### Excerpted records
(** X8: [Init] on an instance that holds a cancel function makes no new
    context: it cancels the stored one and asks for the registry under
    the context the instance already has.  Whether it then succeeds or
    fails, the stored context is cancelled afterwards. *)
Theorem Init_again_cancels_its_context ins (w : contexts) c :
  ~ empty_config ins -> cancel Registry ins = Some c ->
  exists err ins',
    Init ins w = Done (err, ins', <[c := true]> w) /\
    ctx Registry ins' = ctx Registry ins /\ cancel Registry ins' = Some c /\
    match GetRegistry (<[c := true]> w) (ctx Registry ins) (buildOption ins) with
    | inl registry => err = None /\ m Registry ins' = Some registry
    | inr msg => err = Some (RegistryError msg) /\ m Registry ins' = m Registry ins
    end.
Proof.
  intros He Hc. unfold MtailInit.Init. rewrite decide_False by done. rewrite Hc.
  unfold cancel_context.
  destruct (GetRegistry _ _ _) as [registry|msg]; simpl.
  - do 2 eexists. split; [reflexivity|]. by repeat split.
  - rewrite Hc. simpl. unfold cancel_context. rewrite insert_insert_eq.
    do 2 eexists. split; [reflexivity|]. by repeat split.
Qed.

(** X9: [Init] never panics.  [Drop] after it panics exactly when the
    instance held no cancel function and [Init] rejected the
    configuration, since no cancel function is stored then; in every
    other case [Drop] cancels the stored context. *)
Theorem Drop_after_Init ins (w : contexts) :
  exists err ins' w',
    Init ins w = Done (err, ins', w') /\
    (Drop Registry ins' w' = Panic <->
     cancel Registry ins = None /\ empty_config ins) /\
    (forall c, cancel Registry ins' = Some c ->
       exists w'', Drop Registry ins' w' = Done w'' /\ w'' !! c = Some true).
Proof.
  assert (forall (i : Instance Registry) (v : contexts) c,
            cancel Registry i = Some c ->
            exists w'', Drop Registry i v = Done w'' /\ w'' !! c = Some true) as Hdrop.
  { intros i v c Hc. unfold Drop. rewrite Hc. eexists. split; [reflexivity|].
    unfold cancel_context. by rewrite lookup_insert_eq. }
  unfold MtailInit.Init.
  destruct (decide (empty_config ins)) as [He|He].
  - do 3 eexists. split; [reflexivity|]. split; [|apply Hdrop].
    unfold Drop. destruct (cancel Registry ins); simpl; split; try done.
    by intros [? _].
  - destruct (cancel Registry ins) as [c|] eqn:Hc.
    + destruct (GetRegistry _ _ _) as [registry|msg]; simpl; rewrite ?Hc; simpl;
        do 3 eexists; (split; [reflexivity|]); (split; [|apply Hdrop]);
        unfold Drop; cbn [cancel set_m]; rewrite Hc; simpl;
        (split; [done|by intros [? _]]).
    + cbn [ctx cancel set_context].
      destruct (GetRegistry _ _ _) as [registry|msg]; simpl;
        do 3 eexists; (split; [reflexivity|]); (split; [|apply Hdrop]);
        unfold Drop; simpl; (split; [done|by intros [_ ?]]).
Qed.

(** X10: the five numeric settings of the instance never reach the
    option value: each option field is its default when the setting is 0
    and stays 0 when a value is configured. *)
Theorem buildOption_drops_configured_values ins :
  let opt := buildOption ins in
  Opt_PollLogInterval opt
  = (if decide (PollLogInterval Registry ins = 0) then 250000000 else 0) /\
  Opt_PollInterval opt
  = (if decide (PollInterval Registry ins = 0) then 250000000 else 0) /\
  Opt_MetricPushInterval opt
  = (if decide (MetricPushInterval Registry ins = 0) then 60000000000 else 0) /\
  Opt_MaxRegexpLen opt
  = (if decide (MaxRegexpLen Registry ins = 0) then 1024 else 0) /\
  Opt_MaxRecursionDepth opt
  = (if decide (MaxRecursionDepth Registry ins = 0) then 100 else 0) /\
  Opt_PollLogInterval opt <> PollLogInterval Registry ins /\
  Opt_PollInterval opt <> PollInterval Registry ins /\
  Opt_MetricPushInterval opt <> MetricPushInterval Registry ins /\
  Opt_MaxRegexpLen opt <> MaxRegexpLen Registry ins /\
  Opt_MaxRecursionDepth opt <> MaxRecursionDepth Registry ins.
Proof.
  intros opt. subst opt. unfold MtailInit.buildOption.
  cbn [Opt_PollLogInterval Opt_PollInterval Opt_MetricPushInterval
       Opt_MaxRegexpLen Opt_MaxRecursionDepth].
  repeat split; try reflexivity;
    case_decide as H; unfold Millisecond, Minute; try rewrite H; try lia; congruence.
Qed.

End InitFacts.

(** * Further properties of the github input *)

Section SplitMore.

Import Github.

Lemma length_append (s t : string) :
  String.length (s +:+ t) = (String.length s + String.length t)%nat.
Proof. induction s as [|c s IH]; [done|]. rewrite append_String. simpl. by rewrite IH. Qed.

### The task
Pull every line containing "then" out of the entries.

### Output of the task
    the context the instance already has.  Whether it then succeeds or
    configuration, since no cancel function is stored then; in every
  = (if decide (PollLogInterval Registry ins = 0) then 250000000 else 0) /\
  = (if decide (PollInterval Registry ins = 0) then 250000000 else 0) /\
  = (if decide (MetricPushInterval Registry ins = 0) then 60000000000 else 0) /\
  = (if decide (MaxRegexpLen Registry ins = 0) then 1024 else 0) /\
  = (if decide (MaxRecursionDepth Registry ins = 0) then 100 else 0) /\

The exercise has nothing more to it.